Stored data
(* ===== verification/MkfsInv.v ===== *)
(** * The image with its inodes *)

From Stdlib Require Import ZArith Lia.
From stdpp Require Import base tactics numbers gmap list.
From S2P Require Import Prelude FsDefs Inode Mkfs MkfsProofs.

Local Open Scope Z_scope.

#[global] Instance owned_perm : Proper ((≡ₚ) ==> (≡ₚ)) (fun fs => concat (mf_owned <$> fs)).
Proof.
  intros es es' H. induction H as [|e es es' _ IH|e e' es|es1 es2 es3 _ IH1 _ IH2]; cbn [fmap list_fmap concat] in *.
  - done.
  - by rewrite IH.
  - rewrite !app_assoc. apply Permutation_app_tail. apply Permutation_app_comm.
  - by rewrite IH1.
Qed.
Lemma dinv_perm s fs fs' : fs ≡ₚ fs' -> dinv s fs -> dinv s fs'.
Proof.
  intros E [H1 H2 H3 H4 H5 H6 H7]. pose proof (owned_perm _ _ E) as Ep. cbn beta in Ep. constructor; try done.
  - by rewrite <-E.
  - by rewrite <-Ep.
  - by rewrite <-Ep.
  - rewrite H5. by rewrite (Permutation_length Ep).
Qed.
(** Blocks below the data do not matter to the files. *)
Lemma dinv_meta s s' fs : dinv s fs -> mk_freeblock s' = mk_freeblock s -> (forall b, nmeta <= b -> mk_img s' !! b = mk_img s !! b) ->
  (forall b, 0 <= b < FSSIZE -> exists x, mk_img s' !! b = Some x /\ length x = 512%nat) -> dinv s' fs.
Proof.
  intros [H1 H2 H3 H4 H5 H6 H7] Hf Hb Hp. assert (forall b, b ∈ concat (mf_owned <$> fs) -> content (mk_img s') b = content (mk_img s) b) as Hc.
  { intros b Hin. rewrite Forall_forall in H4. unfold content. rewrite Hb; [done|]. apply H4 in Hin. lia. }
  constructor; rewrite ?Hf; try done.
  - rewrite Forall_forall in *. intros f Hin. apply (frep_ext (content (mk_img s))); [|by apply H2]. intros b Hb'. apply Hc. clear -Hin Hb'.
    induction fs as [|g fs IH]; [by apply not_elem_of_nil in Hin|]. cbn [fmap list_fmap concat]. apply elem_of_app. apply elem_of_cons in Hin as [->|Hin]; [by left|right; auto].
  - intros b Hr. rewrite Hb; [by apply H7|]. rewrite H5 in Hr. lia.
Qed.

(** ** The inode area *)

(** The file is the [j]-th, with inode number [j + 1]. *)
Definition ino (j : nat) : Z := Z.of_nat j + 1.
Definition on_disk (img : gmap Z (list Z)) (j : nat) (e : InodeEntry) : Prop := take 64 (drop (get_entry (ino j)) (content img (IBLOCK (ino j)))) = entry_bytes e.

Record finv (s : mkstate) (fs : list mfile) : Prop := mkFinv {
  fi_d : dinv s fs;
  fi_tight : Forall tight fs;
  fi_no : mk_freeinode s = Z.of_nat (length fs) + 1;
  fi_max : (length fs <= 207)%nat;
  fi_entry : Forall (fun f => entry_ok (mf_e f) /\ ie_num_bytes (mf_e f) = Z.of_nat (length (mf_data f))) fs;
  fi_area : forall j f, fs !! j = Some f -> on_disk (mk_img s) j (mf_e f);
  fi_super : mk_img s !! 1 = Some (splice 0 (sb_bytes sb) zeroes);
  fi_log : forall b, b = 0 \/ 2 <= b < sb_inode_start sb -> mk_img s !! b = Some zeroes }.

Lemma iblock_range j : (j < 207)%nat -> sb_inode_start sb <= IBLOCK (ino j) < sb_bitmap_start sb.
Proof.
  intros Hj. unfold IBLOCK, ino. change (sb_inode_start sb) with 65. change (sb_bitmap_start sb) with 91. change INODE_PER_BLOCK with 8.
  pose proof (Z.div_pos (Z.of_nat j + 1) 8 ltac:(lia) ltac:(lia)). assert ((Z.of_nat j + 1) / 8 < 26) by (apply Z.div_lt_upper_bound; lia). lia.
Qed.
Lemma get_entry_le j : (get_entry (ino j) + 64 <= 512)%nat.
Proof. unfold get_entry. change INODE_PER_BLOCK with 8. pose proof (Z.mod_pos_bound (ino j) 8 ltac:(lia)). lia. Qed.
(** Distinct inodes have distinct places. *)
Lemma places_disjoint j k : j <> k -> IBLOCK (ino j) = IBLOCK (ino k) -> (get_entry (ino j) + 64 <= get_entry (ino k) \/ get_entry (ino k) + 64 <= get_entry (ino j))%nat.
Proof.
  intros Hne E. unfold IBLOCK in E. unfold get_entry. change INODE_PER_BLOCK with 8 in *. pose proof (Z.div_mod (ino j) 8 ltac:(lia)). pose proof (Z.div_mod (ino k) 8 ltac:(lia)).
  pose proof (Z.mod_pos_bound (ino j) 8 ltac:(lia)). pose proof (Z.mod_pos_bound (ino k) 8 ltac:(lia)). unfold ino in *. lia.
Qed.
Lemma take_drop_splice_ne {A} n off off' (bs buf : list A) : (off + length bs <= length buf)%nat -> (off' + n <= off \/ off + length bs <= off')%nat ->
  take n (drop off' (splice off bs buf)) = take n (drop off' buf).
Proof.
  intros H Hd. apply list_eq. intros i. destruct (decide (i < n)%nat).
  - rewrite !lookup_take_lt, !lookup_drop by done. apply lookup_splice_old; [done|]. lia.
  - by rewrite !lookup_take_ge by lia.
Qed.

(** [winode] of a file whose entry has changed. *)
Lemma wp_winode s j e (Q : unit -> mkstate -> Prop) : (j < 207)%nat -> (forall b, 0 <= b < FSSIZE -> exists x, mk_img s !! b = Some x /\ length x = 512%nat) ->
  length (ie_addrs e) = Z.to_nat INODE_NUM_DIRECT ->
  (forall img', on_disk img' j e -> (forall k e', k <> j -> on_disk (mk_img s) k e' -> on_disk img' k e') -> (forall b, b <> IBLOCK (ino j) -> img' !! b = mk_img s !! b) ->
     (forall b, 0 <= b < FSSIZE -> exists x, img' !! b = Some x /\ length x = 512%nat) -> Q tt (mkMk img' (mk_freeinode s) (mk_freeblock s))) ->
  wp (winode (ino j) e) Q s.
Proof.
  intros Hj Hp Hl HQ. pose proof (iblock_range j Hj) as Hr. change (sb_inode_start sb) with 65 in Hr. change (sb_bitmap_start sb) with 91 in Hr.
  destruct (Hp (IBLOCK (ino j))) as (x & Hx & Hlx); [change FSSIZE with 1000; lia|]. pose proof (get_entry_le j) as Hg. pose proof (length_entry_bytes e Hl) as Hle.
  unfold winode. apply wp_bind. eapply wp_rsect; [exact Hx|]. unfold wsect. apply wp_modify. apply HQ.
  - unfold on_disk. rewrite content_insert, decide_True by done. rewrite <-Hle at 1. apply take_drop_splice. lia.
  - intros k e' Hk Hd. unfold on_disk in *. rewrite content_insert. destruct (decide (IBLOCK (ino k) = IBLOCK (ino j))) as [E|]; [|done].
    rewrite take_drop_splice_ne; [|lia|]. { rewrite <-Hd, E. unfold content. by rewrite Hx. } rewrite Hle. destruct (places_disjoint k j Hk E); lia.
  - intros b Hb. by rewrite lookup_insert_ne.
  - apply insert_pres; [|done]. rewrite length_splice by lia. done.
Qed.

Lemma wp_rinode s fs j f (Q : InodeEntry -> mkstate -> Prop) : finv s fs -> fs !! j = Some f -> Q (mf_e f) s -> wp (rinode (ino j)) Q s.
Proof.
  intros Hi Hf HQ. pose proof (fi_max _ _ Hi) as Hm. pose proof (lookup_lt_Some _ _ _ Hf) as Hj. pose proof (iblock_range j ltac:(lia)) as Hr. change (sb_inode_start sb) with 65 in Hr. change (sb_bitmap_start sb) with 91 in Hr.
  destruct (di_pres _ _ (fi_d _ _ Hi) (IBLOCK (ino j))) as (x & Hx & _); [change FSSIZE with 1000; lia|]. unfold rinode. apply wp_bind. eapply wp_rsect; [exact Hx|]. apply wp_ret.
  pose proof (fi_area _ _ Hi j f Hf) as Ha. unfold on_disk, content in Ha. rewrite Hx in Ha. change (default [] (Some x)) with x in Ha. rewrite Ha.
  pose proof (fi_entry _ _ Hi) as He. rewrite Forall_lookup in He. destruct (He j f Hf) as [He1 _]. rewrite <-(app_nil_r (entry_bytes (mf_e f))), (entry_roundtrip _ _ He1). exact HQ.
Qed.

(** The entry of a file of the image is in range. *)
Lemma entry_ok_file s f rest e' : dinv s (f :: rest) -> entry_ok e' -> same_entry e' (mf_e f) -> forall n, 0 <= n < 2 ^ 32 -> entry_ok (ie_with_num_bytes n (mf_e f)).
Proof.
  intros Hi [] (S1 & S2 & S3 & S4 & S5) n Hn. pose proof (di_rep _ _ Hi) as Hr. apply Forall_cons in Hr as [Hr _]. pose proof (di_le _ _ Hi) as Hle. change FSSIZE with 1000 in Hle.
  assert (forall b, b ∈ mf_owned f -> 0 <= b < 2 ^ 32) as Hrange by (intros b Hb%(owned_range s f rest b Hi); rewrite nmeta_pos in Hb; lia).
  constructor; cbn [ie_type ie_major ie_minor ie_num_links ie_num_bytes ie_addrs ie_indirect ie_with_num_bytes]; try (rewrite ?S1, ?S2, ?S3, ?S4; done).
  - rewrite (fr_addrs _ _ Hr). apply Forall_app. split; [|apply Forall_replicate; lia]. rewrite Forall_forall. intros b Hb. apply Hrange, owned_bl. rewrite <-(take_drop 12 (mf_bl f)). apply elem_of_app. by left.
  - rewrite (fr_addrs _ _ Hr), length_app, length_take, length_replicate. change (Z.to_nat INODE_NUM_DIRECT) with 12%nat. lia.
  - rewrite (fr_ind _ _ Hr). destruct (Nat.leb_spec (length (mf_bl f)) 12) as [|H12]; [lia|]. apply Hrange. apply elem_of_app. right. unfold mf_table. rewrite (proj2 (Nat.leb_gt _ _)) by done. by left.
Qed.
Lemma wp_mkfs inps s : Forall (fun i => is_Some (f_data i)) inps -> (length inps <= 206)%nat -> ((length inps + 2) mod 32 <> 0)%nat -> Forall (fun i => (length (f_bytes i) <= 512 * 140)%nat) inps ->
  nmeta + blocks_needed inps <= FSSIZE ->
  wp (mkfs inps) (fun _ s' => let C := content (mk_img s') in exists root gs, finv s' (root :: gs) /\ is_kind INODE_DIRECTORY (mf_e root) /\
    mf_data root = root_bytes inps ++ zeros (512 * nblocks (length (root_bytes inps)) - length (root_bytes inps)) /\ Forall2 stored inps gs /\
    C (sb_bitmap_start sb) = set_bits (Z.to_nat (mk_freeblock s')) zeroes /\ mk_freeblock s' = nmeta + blocks_needed inps) s.
Proof.
  intros Hd Hn Hm Hb Hc. unfold blocks_needed in Hc. rewrite length_root_bytes in Hc. unfold mkfs. rewrite sizes_cost_cons in Hc. assert (0 <= sizes_cost ((fun i => length (f_bytes i)) <$> inps)) as Hpos by (unfold sizes_cost; lia).
  assert (wp (modify (fun s => mkMk (mk_img s) 1 nmeta);; for_each (seqZ 0 FSSIZE) (fun i => wsect i zeroes);; wsect 1 (splice 0 (sb_bytes sb) zeroes)) (fun _ s1 => finv s1 []) s) as Hs by (by apply wp_start).
  apply wp_bind. apply wp_bind in Hs. eapply wp_mono; [exact Hs|]. clear s Hs. intros [] s Hs. apply wp_bind. apply wp_bind in Hs. eapply wp_mono; [exact Hs|]. clear s Hs. intros [] s Hs.
  apply wp_bind. eapply wp_mono; [exact Hs|]. clear s Hs. intros [] s Hi.
  apply wp_bind. eapply wp_ialloc; [exact Hi|cbn; lia|done|]. clear s Hi. intros s Hi. cbn [app length] in *. set (r0 := new_file INODE_DIRECTORY) in *. change (ino 0) with 1 at 1 2.
  apply wp_bind, wp_ASSERT. split; [done|]. pose proof (size_cost_mono 32 (16 * (length inps + 2)) ltac:(lia)) as Hm32. pose proof (size_cost_mono 16 32 ltac:(lia)) as Hm16.
  apply wp_bind. eapply wp_mono; [apply (wp_iappend s [r0] 0 r0); [exact Hi|reflexivity|rewrite length_dirent; change (length (mf_data r0)) with 0%nat; lia|]|].
  { rewrite length_dirent, sizes_cons, insert_zero, sizes_cost_cons. change (sizes_cost (sizes [])) with 0. change (length (mf_data r0) + 16)%nat with 16%nat. lia. }
  clear s Hi. intros [] s (r1 & Hi & Ed1 & Hk1). rewrite insert_zero in Hi. assert (length (mf_data r1) = 16%nat) as El1 by (rewrite Ed1; apply length_dirent).
  apply wp_bind. eapply wp_mono; [apply (wp_iappend s [r1] 0 r1); [exact Hi|reflexivity|rewrite length_dirent, El1; lia|]|].
  { rewrite length_dirent, El1, sizes_cons, insert_zero, sizes_cost_cons. change (sizes_cost (sizes [])) with 0. change (16 + 16)%nat with 32%nat. lia. }
  clear s Hi. intros [] s (r2 & Hi & Ed2 & Hk2). rewrite insert_zero in Hi. assert (length (mf_data r2) = 32%nat) as El2 by (rewrite Ed2, length_app, El1, length_dirent; done).
  apply wp_bind. eapply wp_mono; [apply (wp_add_files inps s r2 []); [exact Hi|cbn [length]; lia|exact Hd|rewrite El2; lia|exact Hb|]|].
  { rewrite El2, sizes_cost_cons. cbn [sizes fmap list_fmap app]. replace (32 + 16 * length inps)%nat with (16 * (length inps + 2))%nat by lia. lia. }
  clear s Hi. intros [] s (r3 & gs & Hi & Ed3 & Hk3 & Hgs). cbn [app length] in *.
  assert (mf_data r3 = root_bytes inps) as Er by (rewrite Ed3, Ed2, Ed1; unfold root_bytes; change (mf_data r0) with (@nil Z); rewrite <-!app_assoc; done).
  assert (wp (din ← rinode (ino 0); let off := xint (ie_num_bytes din) in let off := (off / BLOCK_SIZE + 1) * BLOCK_SIZE in winode (ino 0) (ie_with_num_bytes (xint off) din))
    (fun _ s' => exists root', finv s' (root' :: gs) /\ mf_data root' = mf_data r3 ++ zeros (512 * nblocks (length (mf_data r3)) - length (mf_data r3)) /\ same_kind (mf_e r3) (mf_e root')) s) as Hs.
  { apply wp_round_root; [exact Hi|]. rewrite Er, length_root_bytes. replace 512%nat with (16 * 32)%nat by reflexivity. rewrite Nat.Div0.mul_mod_distr_l. lia. }
  apply wp_bind. apply wp_bind in Hs. eapply wp_mono; [exact Hs|]. clear s Hi Hs. intros din s Hs. cbv zeta in *. apply wp_bind. eapply wp_mono; [exact Hs|]. clear s Hs. intros [] s (root & Hi & Edr & Hkr).
  apply wp_bind, wp_gets. unfold balloc. pose proof (di_le _ _ (fi_d _ _ Hi)) as Hle. change FSSIZE with 1000 in Hle. apply wp_bind, wp_ASSERT. split; [apply Z.ltb_lt; change BLOCK_SIZE with 512; lia|].
  unfold wsect. apply wp_modify. cbv zeta. exists root, gs. split; [apply finv_bitmap; [exact Hi|]; by rewrite length_set_bits|]. rewrite <-Er. cbn [mk_img mk_freeblock].
  split; [|split; [exact Edr|split; [exact Hgs|split]]].
  - apply (is_kind_same _ (mf_e r0)); [split; reflexivity|]. unfold same_kind in *. intuition congruence.
  - unfold content. by rewrite lookup_insert_eq.
  - rewrite (di_free _ _ (fi_d _ _ Hi)). fold (taken (root :: gs)). rewrite (taken_sizes _ (fi_tight _ _ Hi)), sizes_cons. unfold blocks_needed. rewrite <-Er, !sizes_cost_cons.
    assert (size_cost (length (mf_data root)) = size_cost (length (mf_data r3))) as ->.
    { unfold size_cost. f_equal. pose proof (nblocks_spec (length (mf_data r3))). apply nblocks_unique. rewrite Edr, length_app, length_replicate. lia. }
    do 3 f_equal. clear -Hgs. induction Hgs as [|i g inps gs [Hg _] _ IH]; [done|]. rewrite fmap_cons, <-IH, <-Hg. done.
Qed.
(* ===== verification/VirtioInit.v ===== *)
(** * Setting up the block device: [virtio_init] of [driver/virtio_blk.c]

    The registers of the device are its answer to the writes so far, [reg]; the
    state has the writes, in order, and the disk.  [desc], [avail] and [used] are
    the physical addresses of the pages of the queue. *)

From Stdlib Require Import ZArith Lia.
From stdpp Require Import base tactics numbers gmap list.
From S2P Require Import Prelude FsDefs Virtio VirtioProofs VirtioSteps VirtioProps.

Local Open Scope Z_scope.

(** Offsets of the registers from [VIRTIO0]. *)
Definition VIRTIO_REG_MAGICVALUE : Z := 0.
Definition VIRTIO_REG_VERSION : Z := 4.
Definition VIRTIO_REG_DEVICE_ID : Z := 8.
Definition VIRTIO_REG_DEVICE_FEATURES : Z := 16.
Definition VIRTIO_REG_DEVICE_FEATURES_SEL : Z := 20.
Definition VIRTIO_REG_DRIVER_FEATURES : Z := 32.
Definition VIRTIO_REG_DRIVER_FEATURES_SEL : Z := 36.
Definition VIRTIO_REG_QUEUE_SEL : Z := 48.
Definition VIRTIO_REG_QUEUE_NUM_MAX : Z := 52.
Definition VIRTIO_REG_QUEUE_NUM : Z := 56.
Definition VIRTIO_REG_QUEUE_READY : Z := 68.
Definition VIRTIO_REG_STATUS : Z := 112.
Definition VIRTIO_REG_QUEUE_DESC_LOW : Z := 128.
Definition VIRTIO_REG_QUEUE_DESC_HIGH : Z := 132.
Definition VIRTIO_REG_QUEUE_DRIVER_LOW : Z := 144.
Definition VIRTIO_REG_QUEUE_DRIVER_HIGH : Z := 148.
Definition VIRTIO_REG_QUEUE_DEVICE_LOW : Z := 160.
Definition VIRTIO_REG_QUEUE_DEVICE_HIGH : Z := 164.
Definition VIRTIO_MAGIC : Z := 1953655158.
Definition DEV_STATUS_ACKNOWLEDGE : Z := 1.
Definition DEV_STATUS_DRIVER : Z := 2.
Definition DEV_STATUS_DRIVER_OK : Z := 4.
Definition DEV_STATUS_FEATURES_OK : Z := 8.
(** [VIRTIO_BLK_F_SEG_MAX] to [VIRTIO_RING_F_EVENT_IDX], in the order they are
    cleared. *)
Definition refused_features : list Z := [2; 4; 5; 6; 9; 10; 11; 27; 28; 29].

Record vstate : Type := mkV { v_writes : list (Z * Z); v_disk : dstate }.
Abbreviation VM := (M vstate).

Section init.
Context (reg : list (Z * Z) -> Z -> Z) (desc avail used : Z).

Definition REG (r : Z) : VM Z := s ← gets v_writes; mret (u32 (reg s r)).
Definition SET_REG (r v : Z) : VM unit := modify (fun s => mkV (v_writes s ++ [(r, v)]) (v_disk s)).
Definition LO (a : Z) : Z := u32 a.
Definition HI (a : Z) : Z := u32 (Z.shiftr a 32).

Definition virtio_init : VM unit :=
  m ← REG VIRTIO_REG_MAGICVALUE;
  v ← REG VIRTIO_REG_VERSION;
  d ← REG VIRTIO_REG_DEVICE_ID;
  if negb (m =? VIRTIO_MAGIC) || negb (v =? 2) || negb (d =? 2) then panic else
  SET_REG VIRTIO_REG_STATUS 0;;
  let status := DEV_STATUS_ACKNOWLEDGE in
  SET_REG VIRTIO_REG_STATUS status;;
  let status := Z.lor status DEV_STATUS_DRIVER in
  SET_REG VIRTIO_REG_STATUS status;;
  SET_REG VIRTIO_REG_DEVICE_FEATURES_SEL 0;;
  SET_REG VIRTIO_REG_DRIVER_FEATURES_SEL 0;;
  features ← REG VIRTIO_REG_DEVICE_FEATURES;
  let features := foldl (fun f b => Z.land f (u32 (Z.lnot (Z.shiftl 1 b)))) features refused_features in
  SET_REG VIRTIO_REG_DRIVER_FEATURES features;;
  let status := Z.lor status DEV_STATUS_FEATURES_OK in
  SET_REG VIRTIO_REG_STATUS status;;
  status ← REG VIRTIO_REG_STATUS;
  if Z.land status DEV_STATUS_FEATURES_OK =? 0 then panic else
  zoom v_disk (fun k s => mkV (v_writes s) k) virtq_init;;
  qmax ← REG VIRTIO_REG_QUEUE_NUM_MAX;
  if i32 qmax <? Z.of_nat NQUEUE then panic else
  SET_REG VIRTIO_REG_QUEUE_SEL 0;;
  SET_REG VIRTIO_REG_QUEUE_NUM (Z.of_nat NQUEUE);;
  SET_REG VIRTIO_REG_QUEUE_DESC_LOW (LO desc);;
  SET_REG VIRTIO_REG_QUEUE_DESC_HIGH (HI desc);;
  SET_REG VIRTIO_REG_QUEUE_DRIVER_LOW (LO avail);;
  SET_REG VIRTIO_REG_QUEUE_DRIVER_HIGH (HI avail);;
  SET_REG VIRTIO_REG_QUEUE_DEVICE_LOW (LO used);;
  SET_REG VIRTIO_REG_QUEUE_DEVICE_HIGH (HI used);;
  SET_REG VIRTIO_REG_QUEUE_READY 1;;
  SET_REG VIRTIO_REG_STATUS (Z.lor status DEV_STATUS_DRIVER_OK);;
  zoom v_disk (fun k s => mkV (v_writes s) k) unlock_disk.

(** The features that are accepted are those offered, without the refused ones. *)
Lemma features_masked (f : Z) (l : list Z) i : 0 <= f < 2 ^ 32 -> Forall (fun b => 0 <= b < 32) l -> 0 <= i < 32 ->
  Z.testbit (foldl (fun f b => Z.land f (u32 (Z.lnot (Z.shiftl 1 b)))) f l) i = Z.testbit f i && negb (bool_decide (i ∈ l)).
Proof.
  revert f. induction l as [|b l IH] using rev_ind; intros f Hf Hl Hi; cbn [foldl]; [by rewrite andb_true_r|].
  apply Forall_app in Hl as [Hl [Hb _]%Forall_cons]. rewrite foldl_app. cbn [foldl]. rewrite Z.land_spec, IH by done. rewrite <-andb_assoc. f_equal.
  unfold u32. rewrite Z.mod_pow2_bits_low by lia. rewrite Z.lnot_spec by lia. rewrite Z.shiftl_1_l. rewrite Z.pow2_bits_eqb by lia.
  destruct (Z.eqb_spec b i) as [->|Hne].
  - rewrite andb_false_r. symmetry. apply negb_false_iff, bool_decide_eq_true, elem_of_app. right. left.
  - rewrite andb_true_r. f_equal. apply bool_decide_ext. rewrite elem_of_app, list_elem_of_singleton. naive_solver.
Qed.

(** [virtio_init] hands the device a consistent queue: when it returns, the disk
    is as [virtq_init] leaves it, the device was given eight descriptors and the
    addresses of the queue before it was told that the queue and the driver are
    ready, and no refused feature was accepted. *)
Lemma virtio_init_hands_over s (lk : bool) : v_disk s = mkD lk virtq_zero ∅ ∅ ∅ ->
  wp_or_panic virtio_init (fun _ s' => v_disk s' = dstate1 /\ exists pre f st,
    v_writes s' = pre ++ [(VIRTIO_REG_QUEUE_SEL, 0); (VIRTIO_REG_QUEUE_NUM, 8); (VIRTIO_REG_QUEUE_DESC_LOW, LO desc); (VIRTIO_REG_QUEUE_DESC_HIGH, HI desc);
      (VIRTIO_REG_QUEUE_DRIVER_LOW, LO avail); (VIRTIO_REG_QUEUE_DRIVER_HIGH, HI avail); (VIRTIO_REG_QUEUE_DEVICE_LOW, LO used); (VIRTIO_REG_QUEUE_DEVICE_HIGH, HI used);
      (VIRTIO_REG_QUEUE_READY, 1); (VIRTIO_REG_STATUS, Z.lor st DEV_STATUS_DRIVER_OK)] /\
    (VIRTIO_REG_DRIVER_FEATURES, f) ∈ pre /\ Z.land st DEV_STATUS_FEATURES_OK <> 0 /\ forall i, i ∈ refused_features -> Z.testbit f i = false) True s.
Proof.
  intros Hd. unfold virtio_init. do 3 (apply wpp_seq; eapply wpp_run; [done|]). destruct (_ || _); [done|]. do 5 (apply wpp_seq; eapply wpp_run; [done|]).
  apply wpp_seq; eapply wpp_run; [done|]. set (f0 := u32 _). set (f := foldl _ _ _). do 2 (apply wpp_seq; eapply wpp_run; [done|]). apply wpp_seq; eapply wpp_run; [done|].
  set (st := u32 _). destruct (Z.eqb_spec (Z.land st DEV_STATUS_FEATURES_OK) 0) as [|Hst]; [done|]. apply wpp_seq.
  eapply wpp_run.
  { unfold zoom. cbn [v_disk]. rewrite Hd. assert (virtq_init (mkD lk virtq_zero ∅ ∅ ∅) = Ret (tt, mkD lk (k_vq dstate1) ∅ ∅ ∅)) as -> by (destruct lk; vm_compute; reflexivity). reflexivity. }
  apply wpp_seq; eapply wpp_run; [done|]. destruct (_ <? _); [done|]. do 10 (apply wpp_seq; eapply wpp_run; [done|]). eapply wpp_run; [done|]. split; [done|].
  cbn [v_writes]. rewrite <-!app_assoc. cbn [app]. eexists (_ ++ [_; _; _; _; _; (_, f); _]), f, st. rewrite <-app_assoc. split; [reflexivity|]. split; [|split; [done|]].
  - apply elem_of_app. right. do 5 right. left.
  - intros i Hi. unfold f. rewrite features_masked; [by rewrite bool_decide_true, andb_false_r|apply u32_range| |].
    + unfold refused_features. repeat constructor; lia.
    + unfold refused_features in Hi. rewrite !elem_of_cons in Hi. rewrite elem_of_nil in Hi. lia.
Qed.
End init.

TASK DESCRIPTION
Extract exactly and only the lines above from the line containing "- rewrite andb_false_r." through the line containing "(** [virtio_init] hands", both end lines included.

REPLY TO THE TASK
  - rewrite andb_false_r. symmetry. apply negb_false_iff, bool_decide_eq_true, elem_of_app. right. left.
  - rewrite andb_true_r. f_equal. apply bool_decide_ext. rewrite elem_of_app, list_elem_of_singleton. naive_solver.
Qed.

(** [virtio_init] hands the device a consistent queue: when it returns, the disk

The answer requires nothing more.